# sr20det idle problems help



## s13drifter808 (Apr 23, 2006)

so the problem is my idle is steady when i start it and then let it run for a while so then i rev it too 2,000 rpm and the idel drops like its gonna die out then it bounce back up. so when im driving like in first gear then shift back to nuetral it drops again then bounce back up again. it does that in all gears. 

any one know whats wrong could it be my maf or blow off valve?


----------



## rogoman (Dec 16, 2004)

The BOV could be leaking or there may be leaks in the piping connectors; do a vacuum leak check with a vacuum gauge.


----------



## 180typeX (Jun 25, 2006)

do you have a open atmosphere bov, if so it will not work correctly with the maf sensor.


----------



## s13drifter808 (Apr 23, 2006)

yah i have an open atmoshper bov? so what should i do resirculate the bov


----------



## rogoman (Dec 16, 2004)

180typeX said:


> do you have a open atmosphere bov, if so it will not work correctly with the maf sensor.


That's not true. There are many KA-Ts and SR20s running around with atmospheric BOVs and have no problems; these folks are using OEM MAFs.

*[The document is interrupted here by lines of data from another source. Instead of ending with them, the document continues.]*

Lemma evolves_flush io d : keeps evolves (rl_flush io d).
Proof.
  intros [r v]. unfold rl_flush. rewrite run_gets. cbn [fst]. destruct (rl_state r) as [|otp sent recv| |] eqn:Hs; try done.
  rewrite stm_bind_eq. unfold liftr at 1. destruct (map_err _ vm_lock) as [[]| |]; try done. cbn zeta. rewrite !run_upd.
  match goal with |- evolves _ (?m ?s).2 => set (prog := m); set (s0 := s) end.
  assert (keeps (adds (rl_encrypt_buffer r)) prog) as Hp.
  { unfold prog. destruct (is_empty _ && is_empty _); [intros s; by apply adds_quiet|].
    apply (keeps_comp _ quiet (adds (rl_encrypt_buffer r))); [apply adds_l|intros s t; apply adds_quiet|ev|intros _].
    apply (keeps_comp _ quiet (adds (rl_encrypt_buffer r))); [apply adds_l|intros s t; apply adds_quiet|apply quiet_prepare|intros [[[pe c] pd] vt]].
    destruct (run_tags vt c io) as [tags shares].
    do 2 (apply (keeps_comp _ quiet (adds (rl_encrypt_buffer r))); [apply adds_l|intros s t; apply adds_quiet|ev|intros ?]).
    apply (keeps_comp _ (adds (rl_encrypt_buffer r)) quiet); [apply adds_r|done| |intros _].
    - intros s. destruct (adds_finish_encrypts (zip (rl_encrypt_buffer r) pe) a s) as (H1 & H2 & H3). split_and!; [done..|].
      etrans; [exact H3|]. apply sublist_app; [done|]. apply zip_ops.
    - apply keeps_bind; [apply _|apply quiet_finish_decrypts|intros _]. ev. }
  specialize (Hp s0). destruct (prog s0) as [res [r' v']]. destruct Hp as (H1 & H2 & H3). cbn [fst snd] in *.
  split; cbn [fst]; [by rewrite H1|]. unfold sealed. rewrite H2. cbn. rewrite app_nil_r. etrans; [exact H3|].
  unfold sent_of. cbn. by rewrite Hs.
Qed.

(** ** The invariant *)

(** The records ever queued have increasing sequence numbers below the next
    one, which are their nonces; the present ones are among them. *)
Record nonce_inv (n : nat) (r : RecordLayer) (h : list (Z * list byte)) : Prop := {
  ni_seq : (0 <= rl_write_seq r <= Z.of_nat n)%Z;
  ni_hist : Forall (fun p => (0 <= p.1 < rl_write_seq r)%Z /\ p.2 = to_be 8 p.1) h;
  ni_sorted : StronglySorted Z.lt h.*1;
  ni_present : sealed r `sublist_of` h }.

Lemma filter_none {A} (P : A -> Prop) `{forall x, Decision (P x)} l : Forall (fun x => ~ P x) l -> filter P l = [].
Proof. induction 1 as [|x l Hx _ IH]; [done|]. by rewrite filter_cons_False. Qed.
Lemma sorted_snoc l x : StronglySorted Z.lt l -> Forall (fun y => (y < x)%Z) l -> StronglySorted Z.lt (l ++ [x]).
Proof.
  induction 1 as [|y l Hs IH Hy]; intros Hl; cbn; [by repeat constructor|]. apply Forall_cons in Hl as [Hyx Hl].
  constructor; [by apply IH|]. apply Forall_app. split; [done|by constructor].
Qed.
Lemma sorted_nodup l : StronglySorted Z.lt l -> NoDup l.
Proof.
  induction 1 as [|y l Hs IH Hy]; constructor; [|done]. intros Hin. pose proof (proj1 (Forall_forall _ _) Hy y Hin). lia.
Qed.

Lemma added_evolves s s' : evolves s s' -> added s.1 s'.1 = [].
Proof.
  intros [_ Hs]. apply filter_none, Forall_forall. intros p Hp Hn. apply Hn. by eapply elem_of_sublist.
Qed.
Lemma inv_evolves n s s' h : evolves s s' -> nonce_inv n s.1 h -> nonce_inv (S n) s'.1 (h ++ added s.1 s'.1).
Proof.
  intros He [H1 H2 H3 H4]. rewrite (added_evolves _ _ He), app_nil_r. destruct He as [Hw Hs].
  split; rewrite ?Hw; [lia|done|done|by etrans].
Qed.

Lemma inv_push n r h typ version len p mode : (Z.of_nat (S n) < 2 ^ 64)%Z -> nonce_inv n r h ->
  let r' := (push_encrypt typ version len p mode r).2 in nonce_inv (S n) r' (h ++ added r r').
Proof.
  intros Hn Hi. assert (forall r', rl_write_seq r' = rl_write_seq r \/ rl_write_seq r' = (rl_write_seq r + 1)%Z -> sealed r' = sealed r ->
    nonce_inv (S n) r' (h ++ added r r')) as Hsame.
  { intros r' Hw Hs. destruct Hi as [H1 H2 H3 H4]. unfold added. rewrite Hs, filter_none, app_nil_r.
    - split; [lia| |done|by rewrite Hs]. apply (Forall_impl _ _ _ H2). intros x []. split; [lia|done].
    - apply Forall_forall. by intros x Hx []. }
  pose proof Hi as [H1 H2 H3 H4]. rewrite push_encrypt_eq. destruct (_ <=? _)%Z; [by apply Hsame; [left|]|].
  destruct (word_add _ _) as [total|]; [|by apply Hsame; [left|]]. destruct (_ <? _)%Z; [by apply Hsame; [left|]|].
  unfold word_succ. rewrite (proj2 (Z.ltb_lt _ _)) by lia. cbn zeta.
  unfold encrypt_op. destruct (EncryptOp_new _ _ _ _ _ _ _ _) as [op|e|] eqn:E; cbn [snd]; [|by apply Hsame; [right|]..].
  unfold EncryptOp_new in E. inv_ok E. injection E as <-.
  match goal with |- nonce_inv _ ?x _ => set (r' := x) end. set (q := (rl_write_seq r, to_be 8 (rl_write_seq r))).
  assert (sealed r' = sealed r ++ [q]) as Hs by (unfold sealed; cbn; by rewrite fmap_app, app_assoc).
  assert (q ∉ sealed r) as Hq.
  { intros Hin. pose proof (elem_of_sublist _ _ _ Hin H4) as Hh. apply (proj1 (Forall_forall _ _) H2) in Hh. cbn in Hh. lia. }
  assert (added r r' = [q]) as ->.
  { unfold added. rewrite Hs, filter_app, filter_none; [cbn; by rewrite decide_True|]. apply Forall_forall. by intros x Hx []. }
  split; cbn.
  - lia.
  - apply Forall_app. split; [|constructor; [split; [cbn; lia|done]|done]]. apply (Forall_impl _ _ _ H2). intros x []. split; [lia|done].
  - rewrite fmap_app. apply sorted_snoc; [done|]. apply Forall_fmap, (Forall_impl _ _ _ H2). intros x []. cbn. lia.
  - rewrite Hs. by apply sublist_app.
Qed.

Lemma push_decrypt_quiet typ version nonce ct tag mode r v : evolves (r, v) ((push_decrypt typ version nonce ct tag mode r).2, v).
Proof.
  apply quiet_evolves. rewrite push_decrypt_eq. repeat (match goal with |- context [match ?x with _ => _ end] => destruct x end); done.
Qed.

Lemma reach_inv role e d n s h : rl_reach role e d n s h -> (Z.of_nat n < 2 ^ 64)%Z -> nonce_inv n s.1 h.
Proof.
  induction 1 as [v|n s s' h Hr IH Hs]; intros Hn; [split; try done; constructor|]. specialize (IH ltac:(lia)).
  destruct Hs; try (by apply (inv_push n r h)); apply inv_evolves; try exact IH.
  all: first [apply evolves_alloc|apply evolves_preprocess|apply evolves_setup|apply evolves_flush|apply evolves_commit
             |apply push_decrypt_quiet|apply quiet_evolves; try done].
  - unfold next_encrypted. destruct (rl_encrypted_buffer r); [done|]. by destruct (_ && _).
  - unfold next_decrypted. destruct (rl_decrypted_buffer r); [done|]. by destruct (_ && _).
Qed.

Lemma to_be8_inj x y : (0 <= x < 2 ^ 64)%Z -> (0 <= y < 2 ^ 64)%Z -> to_be 8 x = to_be 8 y -> x = y.
Proof. intros Hx Hy He. rewrite <- (from_be_to_be_small 8 x), <- (from_be_to_be_small 8 y) by (cbn; lia). by rewrite He. Qed.

(** C13: no nonce is used twice.  Over any sequence of fewer than [2^64] calls of
    a record layer, in any order and with any outcome, failures of the machine
    and of the other party included, the records ever queued for encryption
    have increasing sequence numbers, the big-endian sequence number as
    explicit nonce, and pairwise distinct nonces; the records in the queue and
    in the transcript of the layer are among them. *)
Theorem nonces_distinct role e d n r v h : rl_reach role e d n (r, v) h -> (Z.of_nat n < 2 ^ 64)%Z ->
  StronglySorted Z.lt h.*1 /\ h.*2 = to_be 8 <$> h.*1 /\ NoDup h.*2 /\ sealed r `sublist_of` h.
Proof.
  intros Hr Hn. destruct (reach_inv _ _ _ _ _ _ Hr Hn) as [H1 H2 H3 H4]. cbn [fst] in *.
  assert (h.*2 = to_be 8 <$> h.*1) as Hh.
  { clear -H2. induction H2 as [|p h [_ Hp] _ IH]; [done|]. cbn. by rewrite Hp, IH. }
  split_and!; [done|done| |done]. rewrite Hh.
  assert (Forall (fun x => 0 <= x < 2 ^ 64)%Z h.*1) as Hb.
  { apply Forall_fmap, (Forall_impl _ _ _ H2). intros x [? _]. cbn. lia. }
  pose proof (sorted_nodup _ H3) as Hnd. revert Hb Hnd. generalize h.*1. intros l. clear.
  induction l as [|x l IH]; intros Hb Hnd; [constructor|]. cbn. apply Forall_cons in Hb as [Hx Hb]. apply NoDup_cons in Hnd as [Hni Hnd].
  constructor; [|by apply IH]. intros (y & He & Hy)%list_elem_of_fmap. apply Hni.
  rewrite (to_be8_inj x y); [done|done| |done]. by apply (proj1 (Forall_forall _ _) Hb).
Qed.
End Nonce.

Remember the BOV only operates when you're coming off from boost; it's function is to protect the turbine wheel from a damaging reversion back flow. At all other times, it's closed. 

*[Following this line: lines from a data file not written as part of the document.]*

(** The integers modulo [P], as big-endian bytes; the inverse is defined on the
    units. *)
Class P256FieldOk `{P256Field} := {
  fe_ring : ring_theory fe_zero fe_one fe_add fe_mul fe_sub fe_neg eq;
  fe_inverse_mul x y : fe_inverse x = Some y -> fe_mul x y = fe_one;
  fe_inverse_unit x y : fe_mul x y = fe_one -> is_Some (fe_inverse x);
  fe_bytes_length x : length (fe_to_be_bytes x) = 32;
  fe_bytes_range x : (from_be (fe_to_be_bytes x) < from_be P)%Z;
  fe_bytes_add x y :
    from_be (fe_to_be_bytes (fe_add x y)) = ((from_be (fe_to_be_bytes x) + from_be (fe_to_be_bytes y)) mod from_be P)%Z;
  fe_try_from_bytes x : fe_try_from (reverse (fe_to_be_bytes x)) = Some x }.

Definition at_coords `{P256Field} `{P256Curve} (p : PublicKey) (x y : fe) : Prop :=
  ep_x p = Some (fe_to_be_bytes x) /\ ep_y p = Some (fe_to_be_bytes y).

(** Points with different x-coordinates are added by the chord through them;
    multiplication with a secret distributes over addition, and two secrets
    commute. *)
Class P256CurveOk `{P256Field} `{P256Curve} := {
  pk_add_chord p q x1 y1 x2 y2 i : at_coords p x1 y1 -> at_coords q x2 y2 -> fe_inverse (fe_sub x1 x2) = Some i ->
    exists r y, pk_from_affine (pk_add p q) = Some r /\
      at_coords r (fe_sub (fe_sub (fe_mul (fe_mul (fe_sub y1 y2) i) (fe_mul (fe_sub y1 y2) i)) x1) x2) y;
  pk_mul_add p q s r ps qs : pk_from_affine (pk_add p q) = Some r ->
    pk_from_affine (pk_mul p s) = Some ps -> pk_from_affine (pk_mul q s) = Some qs -> pk_mul r s = pk_add ps qs;
  pk_mul_comm s a : pk_mul (sk_public_key s) a = pk_mul (sk_public_key a) s }.

(** The circuit adds below the modulus. *)
Class AddModOk `{Circuits} := add_mod_value a b m : length a = length m -> length b = length m ->
  (from_be (reverse a) < from_be (reverse m))%Z -> (from_be (reverse b) < from_be (reverse m))%Z ->
  add_mod a b m = reverse (to_be (length m) ((from_be (reverse a) + from_be (reverse b)) mod from_be (reverse m))%Z).

Section KeProps.
Context `{FD : P256Field} `{FL : !P256FieldOk} `{CV : P256Curve} `{CL : !P256CurveOk}.
Context `{AC : Circuits} `{AM : !AddModOk} (env : nat -> byte) `{VM : MpcVm} (Hideal : vm_ideal VM env).

Add Ring fe_ring_laws : fe_ring.

(** ** Shares of the x-coordinate *)

Definition to_multiplicative (c : ShareConverter) (xs : list fe) : result unit (list fe) :=
  f ← sc_queue_to_multiplicative c xs; _ ← sc_flush c; sc_await c f.
Definition to_additive (c : ShareConverter) (xs : list fe) : result unit (list fe) :=
  f ← sc_queue_to_additive c xs; _ ← sc_flush c; sc_await c f.

(** In this run the converters answer with multiplicative shares of the
    differences of the coordinates, and with additive shares of the products
    queued next. *)
Definition ke_converted (cL cF : ShareConverter) (xL yL xF yF : fe) : Prop := exists aL bL aF bF,
  to_multiplicative cL [yL; xL] = Ok [aL; bL] /\ to_multiplicative cF [fe_neg yF; fe_neg xF] = Ok [aF; bF] /\
  fe_mul aL aF = fe_sub yL yF /\ fe_mul bL bF = fe_sub xL xF /\
  forall iL iF, fe_inverse bL = Some iL -> fe_inverse bF = Some iF ->
    let sL := fe_mul (fe_mul aL iL) (fe_mul aL iL) in
    let sF := fe_mul (fe_mul aF iF) (fe_mul aF iF) in
    exists dL dF, to_additive cL [sL] = Ok [dL] /\ to_additive cF [sF] = Ok [dF] /\ fe_add dL dF = fe_mul sL sF.

Lemma conv_bind {A B} (m : result unit A) (f : A -> result unit B) : conv_err (m ≫= f) = a ← conv_err m; conv_err (f a).
Proof. by destruct m. Qed.

(** A party's share, from the conversions. *)
Lemma derive_eq role c p x y ab a b i d : at_coords p x y ->
  to_multiplicative c (match role with Leader => [y; x] | Follower => [fe_neg y; fe_neg x] end) = Ok ab -> ab = [a; b] ->
  fe_inverse b = Some i -> to_additive c [fe_mul (fe_mul a i) (fe_mul a i)] = Ok [d] ->
  derive_x_coord_share role c p = Ok (fe_sub d x).
Proof.
  intros [Hx Hy] Hm -> Hi Ha. unfold derive_x_coord_share, decompose_point. rewrite Hx, Hy. cbn [ok_or]. rewrite !bind_ok.
  rewrite !fe_try_from_bytes. cbn [expect]. rewrite !bind_ok. change (mret (x, y)) with (Ok (x, y) : result KeyExchangeError (fe * fe)). rewrite bind_ok. cbn zeta.
  unfold to_multiplicative, to_additive in *. revert Hm Ha.
  destruct (sc_queue_to_multiplicative c _) as [f|e|]; [|done..]. cbn [conv_err map_err]. rewrite !bind_ok.
  destruct (sc_flush c) as [u|e|]; [|done..]. cbn [conv_err map_err]. rewrite !bind_ok. intros ->. cbn [conv_err map_err].
  rewrite !bind_ok, Hi. cbn [expect]. rewrite !bind_ok.
  destruct (sc_queue_to_additive c _) as [g|e|]; [|done..]. cbn [conv_err map_err]. rewrite !bind_ok. intros ->. done.
Qed.

Lemma derive_pair cL cF p q xL yL xF yF i : at_coords p xL yL -> at_coords q xF yF -> fe_inverse (fe_sub xL xF) = Some i ->
  ke_converted cL cF xL yL xF yF -> exists sL sF, derive_x_coord_share Leader cL p = Ok sL /\
    derive_x_coord_share Follower cF q = Ok sF /\
    fe_add sL sF = fe_sub (fe_sub (fe_mul (fe_mul (fe_sub yL yF) i) (fe_mul (fe_sub yL yF) i)) xL) xF.
Proof.
  intros Hp Hq Hi (aL & bL & aF & bF & HL & HF & Ha & Hb & Hs).
  pose proof (fe_inverse_mul _ _ Hi) as Hone. rewrite <- Hb in Hone.
  destruct (fe_inverse_unit bL (fe_mul bF i)) as [iL HiL]; [rewrite <- Hone; ring|].
  destruct (fe_inverse_unit bF (fe_mul bL i)) as [iF HiF]; [rewrite <- Hone; ring|].
  destruct (Hs iL iF HiL HiF) as (dL & dF & HdL & HdF & Hd).
  exists (fe_sub dL xL), (fe_sub dF xF).
  split; [by eapply (derive_eq Leader)|]. split; [by eapply (derive_eq Follower)|].
  assert (i = fe_mul iL iF) as ->.
  { transitivity (fe_mul (fe_mul (fe_mul bL iL) (fe_mul bF iF)) i); [rewrite (fe_inverse_mul _ _ HiL), (fe_inverse_mul _ _ HiF); ring|].
    transitivity (fe_mul (fe_mul iL iF) (fe_mul (fe_mul bL bF) i)); [ring|]. rewrite Hone. ring. }
  rewrite <- Ha. transitivity (fe_sub (fe_sub (fe_add dL dF) xL) xF); [ring|]. rewrite Hd. ring.
Qed.

(** ** The runs of a party *)

Lemma ke_vm_do op k v : ke_vm (vm_do op) (k, v) = (Ok tt, (k, log_add [op] v)).
Proof. unfold ke_vm. rewrite zoom_eq. unfold stm_map_err. cbn [fst snd]. by rewrite (vm_do_run env Hideal). Qed.
Lemma ke_vm_decode x k v : ke_vm (vm_decode x) (k, v) = (Ok x, (k, log_add [VmDecode x] v)).
Proof.
  unfold ke_vm, vm_decode. rewrite zoom_eq. unfold stm_map_err. cbn [fst snd]. by rewrite stm_bind_eq, (vm_do_run env Hideal).
Qed.
Definition grown (n : nat) (v : Vm) : Vm := mkVm (vm_next v + n) (vm_log v ++ [VmAlloc n]) (vm_draws v).
Lemma ke_vm_alloc n k v : ke_vm (vm_alloc n) (k, v) = (Ok (VCell <$> seq (vm_next v) n), (k, grown n v)).
Proof.
  unfold ke_vm, vm_alloc. rewrite zoom_eq. unfold stm_map_err. cbn [fst snd]. by rewrite stm_bind_eq, (vm_do_run env Hideal).
Qed.
Lemma alloc_share_run own k v : exists op, alloc_share own (k, v) = (Ok (VCell <$> seq (vm_next v) 32), (k, log_add [op] (grown 32 v))) /\
  (op = VmMarkPrivate (VCell <$> seq (vm_next v) 32) \/ op = VmMarkBlind (VCell <$> seq (vm_next v) 32)).
Proof.
  unfold alloc_share. rewrite stm_bind_eq, ke_vm_alloc, stm_bind_eq, ke_vm_do. eexists. split; [done|]. destruct own; auto.
Qed.

Lemma ke_take_run {B} (f : KeStateT -> stm (MpcKeyExchange * Vm) KeyExchangeError B) k v :
  (ke_take ≫= f) (k, v) = f (ke_state k) (ke_with_state KError k, v).
Proof. done. Qed.
Lemma run_ke_upd {B} g (f : unit -> stm (MpcKeyExchange * Vm) KeyExchangeError B) k v : (ke_upd g ≫= f) (k, v) = f tt (g k, v).
Proof. done. Qed.

(** The machine and the converters allow the allocation. *)
Definition sc_ready (c : ShareConverter) : Prop :=
  (forall n, sc_alloc_to_additive c n = Ok tt) /\ (forall n, sc_alloc_to_multiplicative c n = Ok tt) /\ sc_flush c = Ok tt.
Definition ke_cells (n j : nat) : Vector := VCell <$> seq (n + 32 * j) 32.
Definition ke_refs (n : nat) : KeRefs :=
  mkKeRefs (ke_cells n 0) (ke_cells n 1) (ke_cells n 2) (ke_cells n 3)
    (build_pms_circuit (ke_cells n 0) (ke_cells n 1) (ke_cells n 2) (ke_cells n 3) (ke_cells n 4)).2.
Definition ke_pms (n : nat) : Vector :=
  (build_pms_circuit (ke_cells n 0) (ke_cells n 1) (ke_cells n 2) (ke_cells n 3) (ke_cells n 4)).1.1.

Lemma ke_alloc_run k v : ke_state k = KInitialized -> sc_ready (ke_converter_0 k) -> sc_ready (ke_converter_1 k) ->
  exists v', ke_alloc (k, v) = (Ok (ke_pms (vm_next v)), (ke_with_state (KSetup (ke_refs (vm_next v))) k, v')) /\
    vm_next v' = vm_next v + 160 /\ (assigned env (vm_log v') -> veval_all env (ke_cells (vm_next v) 4) = P).
Proof.
  intros Hs (Ha0 & Hm0 & _) (Ha1 & Hm1 & _). unfold ke_alloc. rewrite ke_take_run, Hs, run_gets.
  cbn [fst ke_converter_0 ke_converter_1 ke_with_state ke_role]. rewrite Ha0, Ha1, Hm0, Hm1. cbn [conv_err map_err]. rewrite !run_lift.
  cbn zeta. do 4 (match goal with |- context [(alloc_share ?o ≫= _) (?x, ?w)] =>
    let op := fresh "op" in destruct (alloc_share_run o x w) as (op & Hop & _); rewrite stm_bind_eq, Hop; clear Hop end).
  rewrite stm_bind_eq, ke_vm_alloc. do 3 (rewrite stm_bind_eq, ke_vm_do).
  cbn [vm_next grown log_add]. set (n := vm_next v).
  replace (n + 32 + 32 + 32 + 32) with (n + 32 * 4) by lia. replace (n + 32 + 32 + 32) with (n + 32 * 3) by lia.
  replace (n + 32 + 32) with (n + 32 * 2) by lia. change (n + 32) with (n + 32 * 1).
  replace (seq n 32) with (seq (n + 32 * 0) 32) by (f_equal; lia).
  change (VCell <$> seq (n + 32 * ?j) 32) with (ke_cells n j).
  unfold build_pms_circuit at 1. rewrite stm_bind_eq, ke_vm_do, run_ke_upd. eexists. split; [done|].
  unfold log_add. cbn [vm_log vm_next]. split; [cbn; lia|]. intros Hl. rewrite !(assigned_snoc env) in Hl. tauto.
Qed.

Lemma ke_setup_run io k v refs key : ke_state k = KSetup refs -> sc_ready (ke_converter_0 k) -> sc_ready (ke_converter_1 k) ->
  match ke_role k with Leader => ki_recv io = Ok key | Follower => ki_send io = Ok tt /\ key = sk_public_key (ke_private_key k) end ->
  ke_setup io (k, v) = (Ok tt, (ke_with_state (KFollowerKey key refs) k, v)).
Proof.
  intros Hs (_ & _ & H0) (_ & _ & H1) Hio. unfold ke_setup. rewrite ke_take_run, Hs, run_gets.
  cbn [fst ke_converter_0 ke_converter_1 ke_with_state ke_role ke_private_key]. rewrite H0, H1.
  destruct (ke_role k); [rewrite Hio|destruct Hio as [-> ->]]; done.
Qed.

Lemma ke_compute_run k v key refs server_key s0 s1 : ke_state k = KFollowerKey key refs -> ke_server_key k = Some server_key ->
  compute_ec_shares (ke_role k) (ke_converter_0 k) (ke_converter_1 k) (ke_private_key k) server_key = Ok (s0, s1) ->
  ke_compute_shares (k, v) = (Ok tt, (ke_with_state (KComputedECShares refs s0 s1) k, v)).
Proof.
  intros Hs Hk Hc. unfold ke_compute_shares. rewrite ke_take_run, Hs, run_gets.
  cbn [fst ke_converter_0 ke_converter_1 ke_with_state ke_role ke_private_key ke_server_key]. rewrite Hk. cbn [ok_or]. rewrite run_lift.
  by rewrite Hc, run_lift.
Qed.

(** A party assigns its own shares. *)
Definition own_0 (role : Role) (r : KeRefs) : Vector := match role with Leader => kf_a0 r | Follower => kf_b0 r end.
Definition own_1 (role : Role) (r : KeRefs) : Vector := match role with Leader => kf_a1 r | Follower => kf_b1 r end.

Lemma assign_shares_run x0 x1 y0 y1 s0 s1 k v : exists v', assign_shares x0 x1 y0 y1 s0 s1 (k, v) = (Ok tt, (k, v')) /\
  (assigned env (vm_log v') -> assigned env (vm_log v) /\ veval_all env x0 = s0 /\ veval_all env x1 = s1).
Proof.
  unfold assign_shares. do 5 (rewrite stm_bind_eq, ke_vm_do). rewrite ke_vm_do. eexists. split; [done|].
  unfold log_add. cbn [vm_log]. intros Hl. rewrite !(assigned_snoc env) in Hl. cbn in Hl. tauto.
Qed.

Besides, the BOV is located between the turbo and throttle valve, while the MAF is located on the other side of the turbo, near the air filter. Any opening/closing effects of the BOV will be negligible to the MAF.


----------



## s13drifter808 (Apr 23, 2006)

so anyone else no whats the problem?


----------



## 180typeX (Jun 25, 2006)

Hey rogo man, first off the the KA uses MAP, not MAF. Second your are correct the maf is located before the turbo but what does the air have to go through to get to the BOV? Filter>Maf>Turbo>Intercooler>Intake. The Maf sensor has already compensated for this air so if you release it into the atmosphere the ECM gets confused for a second and may cause the mixture to go extremmely rich. As far as it only operates when your coming off boost, this is true but the engine is still running therefore still requires a correct signal from the MAF. As a nissan tech I have seen this problem a few times. I'm not saying that this is for sure the problem but it just an idea. Just route the air from the BOV to the intake pipe between the Maf and the turbo.


----------



## ExileinOblivion (Jan 24, 2005)

hey dude when i installed my sr it ran exactly like yours... its actually a common problem, you can clean the maf wires using brake cleaner i believe which is what my mechanic did and that cleaned up the connection to balance the idle. CHECK YOUR TIMING! 15 degrees is perfect. another thing i did was change my plugs and set the gap to .35. i also cleaned out the plug slots with wd40 and brake cleaner to get rid of the shit that has collected while it was sitting in the warehouse and protect against moisture. its also a basic thing but after you do those reset your ecu and check it for codes, just google sr20det computer code diagram. if that doesnt work you might have a in your filters or a leak in your vacuum somewhere just double check all the connections for brittleness and cracking.


----------



## 180typeX (Jun 25, 2006)

Just correcting myself, I know that not all KA's use MAP.


----------



## rogoman (Dec 16, 2004)

180typeX said:


> As far as it only operates when your coming off boost, this is true but the engine is still running therefore still requires a correct signal from the MAF. As a nissan tech I have seen this problem a few times. I'm not saying that this is for sure the problem but it just an idea. Just route the air from the BOV to the intake pipe between the Maf and the turbo.


Routing the air from the BOV to the intake pipe between the MAF and the turbo is exactly what Nissan did on the SR20DET OEM setup.


----------



## 180typeX (Jun 25, 2006)

Exactly, thats why having it dump into the atmosphere causes the signal from the maf to the ECM to be off. The maf is sending a signal to the ECM that there is X amount of air entering the engine but the blow off valve is releasing some of that air into the atmosphere therefore causing an incorrect signal.


----------